Great piece in Slate by Justin Peters, who decided to try out as many as he could of the bizarre trends sanctified by the New York Times Style section. He managed to do seven of them, including wearing his hair in a man bun, shaving his pubic hair, and, yes, filling his vocabulary with Britishisms. Peters writes:
“What’s up?” “You the man.” “Take it easy.” I use these slang phrases all the time, which is one of the top five reasons I’ve never been invited back to the Yale Club. According to the Times, British slang is the only slang that a trendy American ought to use: “Snippets of British vernacular—‘cheers’ as a thank you, ‘brilliant’ as an affirmative, ‘loo’ as a bathroom—that were until recently as rare as steak and kidney pie on these shores are cropping up in the daily speech of Americans (particularly, New Yorkers) of the taste-making set who often have no more direct tie to Britain than an affinity for Downton Abbey,” the NYT’s Alex Williams writes.
I was in England earlier this year, and though I spent most of my time being jetlagged and avoiding their hideous breakfasts, I did pick up some slang—words like lorry, as in “I would rather be hit by a lorry than eat another English breakfast.” So I figured this would be easy. I boned up on my Britishisms by rereading Brideshead Revisited and consulting the Wikipedia entry on British slang. When Hurricane Sandy knocked out the electricity, I couldn’t hold it in any longer. “Well, this is all to cock!” I cried.
“Your cock?” my wife said
“No, no, it’s all to cock!”
“Alter cock?”
“It’s. All. To. Cock!” I said again, gesturing emphatically.
“I don’t get it,” she said….
To read more, follow this link.
Wounded by the breakfast mockery. What doesn’t work about sausage, egg & chips and a mug of PG Tips at a greasy spoon?
“Alter cocker” is Yiddish for a complaining old fart.
I’m no DIY buff, but what the blimmin’ ‘eck is a birmingham screwdriver when it’s at home?

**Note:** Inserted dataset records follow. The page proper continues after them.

Lemma insert_by_len_perm m l : insert_by_len m l ≡ₚ m :: l.
Proof.
  induction l as [|y l IH]; simpl; [done|]. case_bool; [done|].
  rewrite IH. apply Permutation_swap.
Qed.

Lemma sort_by_len_perm l : sort_by_len l ≡ₚ l.
Proof. induction l as [|m l IH]; simpl; [done|]. by rewrite insert_by_len_perm, IH. Qed.

Lemma insert_by_len_sorted m l :
  StronglySorted longer l -> StronglySorted longer (insert_by_len m l).
Proof.
  induction 1 as [|y l Hl IH Hy]; simpl; [repeat constructor|].
  case_bool.
  - constructor; [by constructor|]. constructor; [done|].
    eapply Forall_impl; [exact Hy|]. intros z Hz. by trans y.
  - constructor; [done|]. rewrite insert_by_len_perm. constructor; [|done].
    unfold longer. lia.
Qed.

Lemma sort_by_len_sorted l : StronglySorted longer (sort_by_len l).
Proof. induction l; simpl; [constructor|]. by apply insert_by_len_sorted. Qed.

Lemma vfs_new_wf : vfs_wf Vfs_new.
Proof. split; simpl; constructor. Qed.

Lemma strip_prefix_Some pre s rest : strip_prefix pre s = Some rest <-> s = pre ++ rest.
Proof.
  revert s. induction pre as [|p pre IH]; intros s; simpl.
  - split; congruence.
  - destruct s as [|c s]; [by split|]. destruct (Z.eqb_spec p c) as [->|Hne].
    + rewrite IH. split; congruence.
    + split; congruence.
Qed.

Lemma existsb_mounted p l :
  existsb (fun m => bool_decide (m_path m = p)) l = true <-> p ∈ (m_path <$> l).
Proof.
  rewrite existsb_exists, list_elem_of_fmap. split.
  - intros (m & Hin & Hm%bool_decide_eq_true). exists m. by rewrite list_elem_of_In.
  - intros (m & -> & Hin). exists m. rewrite <- list_elem_of_In. by rewrite bool_decide_eq_true.
Qed.
End vfs.
Arguments Mount : clear implicits.
Arguments Vfs : clear implicits.

Section vfs_props.
Context {W F H : Type} `{!Filesystem W F H}.

Lemma resolve_in_cons mp fs ms ps :
  Forall good_name mp -> Forall good_name ps ->
  resolve_in (path_of ps) (mkMount (path_of mp) fs :: ms) =
    if decide (mp `prefix_of` ps) then Ok (fs, path_of (drop (length mp) ps) : rstr)
    else resolve_in (F:=F) (path_of ps) ms.
Proof.
  intros Hm Hp. cbn [resolve_in m_path m_fs].
  destruct (decide (path_of mp = [slash])) as [Hr|Hr].
  { apply path_of_root_iff in Hr; [|done]. subst mp.
    rewrite decide_True by apply prefix_nil. by rewrite drop_0. }
  assert (mp ≠ []) as Hne by (intros ->; by apply Hr).
  case_decide as He.
  { apply path_of_inj in He; [|done..]. subst mp. rewrite decide_True by done.
    by rewrite drop_all. }
  destruct (decide (mp `prefix_of` ps)) as [[qs ->]|Hpre].
  - assert (qs ≠ []) as Hq by (intros ->; by rewrite app_nil_r in He).
    apply Forall_app in Hp as [_ Hq'].
    rewrite drop_app_length, !path_of_cons by (try done; by destruct mp).
    rewrite render_app, (proj2 (strip_prefix_Some _ _ (render qs)) eq_refl).
    rewrite decide_False by
      (intros [Hx|Hx]; [by apply render_nil_inv in Hx|by apply render_not_root in Hx]).
    pose proof (render_head qs Hq) as Hh. destruct (render qs) as [|c r]; [done|].
    injection Hh as ->. done.
  - destruct (strip_prefix (path_of mp) (path_of ps)) as [rest|] eqn:Hs; [|done].
    apply strip_prefix_Some in Hs. rewrite (path_of_cons mp) in Hs by done.
    assert (ps ≠ []) as Hps.
    { intros ->. destruct Hm as [|p mp [Hpn _] Hm]; [done|]. rewrite render_cons in Hs.
      injection Hs as Hs. symmetry in Hs. apply app_nil in Hs as [Hs _].
      by apply app_nil in Hs as [Hs _]. }
    rewrite path_of_cons in Hs by done.
    assert (~ (rest = [] \/ head rest = Some slash)) as Hno.
    { intros Hx. destruct (render_strip mp ps rest) as (qs & -> & _); [done..|].
      apply Hpre. by exists qs. }
    rewrite decide_False by (intros [->| ->]; apply Hno; auto).
    destruct rest as [|c r]; [by destruct Hno; left|]. simpl.
    destruct (Z.eqb_spec c slash) as [->|]; [by destruct Hno; right|done].
Qed.

(** The mounts in the order of the table, by components. *)
Definition table (v : Vfs F) (l : list (list rstr * F)) : Prop :=
  Forall (fun x => Forall good_name x.1) l /\
  mounts v = (fun x => mkMount (path_of x.1) x.2) <$> l.

Lemma wf_table v : vfs_wf v -> exists l, table v l.
Proof.
  intros [Hc _ _]. unfold table. induction Hc as [|[p fs] ms (mp & Hmp & Hp) Hms IH].
  - exists []. by split.
  - destruct IH as (l & Hl & ->). exists ((mp, fs) :: l). simpl in *. subst p.
    split; [by constructor|done].
Qed.

Lemma resolve_table v l ps :
  table v l -> Forall good_name ps ->
  resolve_in (path_of ps) (mounts v) =
    match list_find (fun x : list rstr * F => x.1 `prefix_of` ps) l with
    | Some (_, (mp, fs)) => Ok (fs, path_of (drop (length mp) ps))
    | None => Err NotFound
    end.
Proof.
  intros [Hl ->] Hp. induction Hl as [|[mp fs] l Hmp Hl IH]; [done|].
  rewrite fmap_cons, resolve_in_cons by done. cbn [list_find fst].
  destruct (decide (mp `prefix_of` ps)) as [Hd|Hd]; [done|].
  rewrite IH. by destruct (list_find _ l) as [[? [? ?]]|].
Qed.

Lemma sorted_lookup (ms : list (Mount F)) i j mi mj :
  StronglySorted longer ms -> ms !! i = Some mi -> ms !! j = Some mj -> (i < j)%nat ->
  str_len (m_path mj) <= str_len (m_path mi).
Proof.
  intros Hs. revert i j. induction Hs as [|m ms Hms IH Hm]; intros i j Hi Hj Hij; [done|].
  destruct j as [|j]; [lia|]. destruct i as [|i]; simpl in *.
  - injection Hi as <-. rewrite Forall_lookup in Hm. by eapply Hm.
  - eapply (IH i j); eauto. lia.
Qed.

(** What [resolve] promises for a path with components [ps]: the mount whose
    path is the longest component-wise prefix, and the rest of the path. *)
Definition resolved_longest (v : Vfs F) (ps : list rstr) (o : outcome VfsError (F * rstr)) : Prop :=
  match o with
  | Ok (fs, rel) => exists mp,
      mkMount (path_of mp) fs ∈ mounts v /\ Forall good_name mp /\
      mp `prefix_of` ps /\ rel = path_of (drop (length mp) ps) /\
      (forall mp' fs', mkMount (path_of mp') fs' ∈ mounts v -> Forall good_name mp' ->
         mp' `prefix_of` ps -> mp' `prefix_of` mp)
  | Err e => e = NotFound /\
      (forall mp' fs', mkMount (path_of mp') fs' ∈ mounts v -> Forall good_name mp' ->
         ~ mp' `prefix_of` ps)
  | Panic | Hang => False
  end.

Lemma resolve_longest (v : Vfs F) path ps :
  vfs_wf v -> Forall good_name ps -> normalize_path path = path_of ps ->
  resolved_longest v ps (vfs_resolve v path).
Proof.
  intros Hwf Hps Hn. destruct (wf_table v Hwf) as (l & Htab).
  unfold vfs_resolve. rewrite Hn, (resolve_table v l ps) by done.
  pose proof Htab as [Hg Hms].
  assert (Hin : forall mp' fs', mkMount (path_of mp') fs' ∈ mounts v -> Forall good_name mp' ->
    exists i, l !! i = Some (mp', fs')).
  { intros mp' fs' Hin Hg'. rewrite Hms in Hin.
    apply list_elem_of_fmap in Hin as ([mp'' fs''] & [= Hpp ->] & Hin).
    pose proof Hin as Hin'. rewrite Forall_forall in Hg. apply Hg in Hin'.
    apply path_of_inj in Hpp; [|done..]. simpl in *. subst.
    by apply list_elem_of_lookup in Hin. }
  destruct (list_find _ l) as [[i [mp fs]]|] eqn:Hf.
  - apply list_find_Some in Hf as (Hi & Hpre & Hfirst). simpl in *.
    assert (Forall good_name mp) as Hmp by (by rewrite Forall_lookup in Hg; apply (Hg _ _ Hi)).
    exists mp. split_and!; [|done|done|done|].
    + rewrite Hms. apply list_elem_of_fmap. exists (mp, fs). split; [done|].
      apply list_elem_of_lookup. eauto.
    + intros mp' fs' Hm' Hg' Hpre'. destruct (Hin mp' fs' Hm' Hg') as [j Hj].
      destruct (prefix_weak_total mp mp' ps Hpre Hpre') as [Hle|Hle]; [|done].
      destruct (decide (mp = mp')) as [->|Hne]; [done|]. exfalso.
      pose proof (path_of_prefix_len mp mp' Hg' Hle Hne) as Hlen.
      destruct (decide (j < i)%nat) as [Hji|Hji]; [by apply (Hfirst j _ Hj)|].
      assert (j ≠ i) by (intros ->; congruence).
      pose proof (sorted_lookup (mounts v) i j (mkMount (path_of mp) fs)
        (mkMount (path_of mp') fs') (wf_sorted v Hwf)) as Hs.
      rewrite Hms, !list_lookup_fmap, Hi, Hj in Hs. simpl in Hs.
      specialize (Hs eq_refl eq_refl ltac:(lia)). lia.
  - split; [done|]. intros mp' fs' Hm' Hg' Hpre'.
    destruct (Hin mp' fs' Hm' Hg') as [j Hj]. apply list_find_None in Hf.
    rewrite Forall_lookup in Hf. by apply (Hf _ _ Hj).
Qed.

Lemma mounted_same_fs (v : Vfs F) p fs fs' :
  NoDup (m_path <$> mounts v) ->
  mkMount p fs ∈ mounts v -> mkMount p fs' ∈ mounts v -> fs = fs'.
Proof.
  intros Hnd (i & Hi)%list_elem_of_lookup (j & Hj)%list_elem_of_lookup.
  assert (i = j) as ->; [|congruence].
  eapply (NoDup_lookup _ _ _ p Hnd); by rewrite list_lookup_fmap, ?Hi, ?Hj.
Qed.

Lemma remove_at_perm (l : list (Mount F)) i m :
  l !! i = Some m -> l ≡ₚ m :: take i l ++ drop (S i) l.
Proof.
  intros Hi. rewrite <- (take_drop_middle l i m Hi) at 1. by rewrite Permutation_middle.
Qed.

(** C29: [Vfs::resolve] finds the mount whose path is the longest
    component-wise prefix of the normalised path, and hands the file system
    the remaining components as an absolute path; it fails with [NotFound]
    exactly when no mount point covers the path. *)
Theorem vfs_resolve_longest (v : Vfs F) path ps :
  vfs_wf v -> Forall good_name ps -> normalize_path path = path_of ps ->
  resolved_longest v ps (vfs_resolve v path).
Proof. apply resolve_longest. Qed.

(** [Vfs::mount] keeps the table canonical, duplicate-free and sorted; it
    refuses a path already mounted and otherwise adds exactly one entry, after
    which the mount path itself resolves to the root of the new file system. *)
Theorem vfs_mount_spec (v : Vfs F) path fs :
  vfs_wf v ->
  match vfs_mount path fs v with
  | (Ok _, v') => (normalize_path path ∉ m_path <$> mounts v) /\ vfs_wf v' /\
      (mounts v' ≡ₚ mkMount (normalize_path path) fs :: mounts v) /\
      vfs_resolve v' path = Ok (fs, [slash] : rstr)
  | (Err e, v') => e = AlreadyExists /\ v' = v /\ normalize_path path ∈ (m_path <$> mounts v)
  | _ => False
  end.
Proof.
  intros Hwf. destruct (normalize_path_of_parts path) as (ps & Hps & Hn & _).
  unfold vfs_mount. rewrite Hn. mred.
  match goal with |- context [existsb ?f (mounts v)] => destruct (existsb f (mounts v)) eqn:He end; cbn [fail put].
  { by apply existsb_mounted in He. }
  assert (path_of ps ∉ (m_path <$> mounts v)) as Hnew
    by (intros Hin; apply existsb_mounted in Hin; congruence).
  set (v' := mkVfs _).
  assert (mounts v' ≡ₚ mkMount (path_of ps) fs :: mounts v) as Hperm.
  { simpl. rewrite sort_by_len_perm. by rewrite Permutation_app_comm. }
  assert (vfs_wf v') as Hwf'.
  { split.
    - rewrite Hperm. constructor; [by exists ps|apply (wf_canonical v Hwf)].
    - rewrite Hperm. simpl. constructor; [done|apply (wf_nodup v Hwf)].
    - apply sort_by_len_sorted. }
  split_and!; [done..|].
  assert (mkMount (path_of ps) fs ∈ mounts v') as Hin by (rewrite Hperm; left).
  pose proof (resolve_longest v' path ps Hwf' Hps Hn) as Hr.
  destruct (vfs_resolve v' path) as [[fs' rel]|e| |]; [|by destruct (proj2 Hr ps fs)|done..].
  destruct Hr as (mp & Hm & Hg & Hpre & -> & Hlong).
  assert (mp = ps) as ->.
  { apply (anti_symm prefix); [done|]. by apply (Hlong ps fs). }
  rewrite drop_all. by rewrite (mounted_same_fs v' (path_of ps) fs fs' (wf_nodup v' Hwf')).
Qed.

seconded re the breakfasts, especially once you’ve thrown in black pudding, plum tomatoes and baked beans into the equation!!
I suspect it’s a hammer – when a screw won’t turn easily, you can bash it in with a hammer… I’ve heard a hammer being called various different kinds of screwdriver when used on a screw, so I suspect this is on of them.
Birmingham screwdriver = hammer.
Also, ‘lorry’ is not slang. Until recently it was the default word for a heavy goods vehicle. But I’m hearing (and saying) ‘truck’ about as often nowadays.
Eggs and bacon followed by toast and marmalade.
What could be better?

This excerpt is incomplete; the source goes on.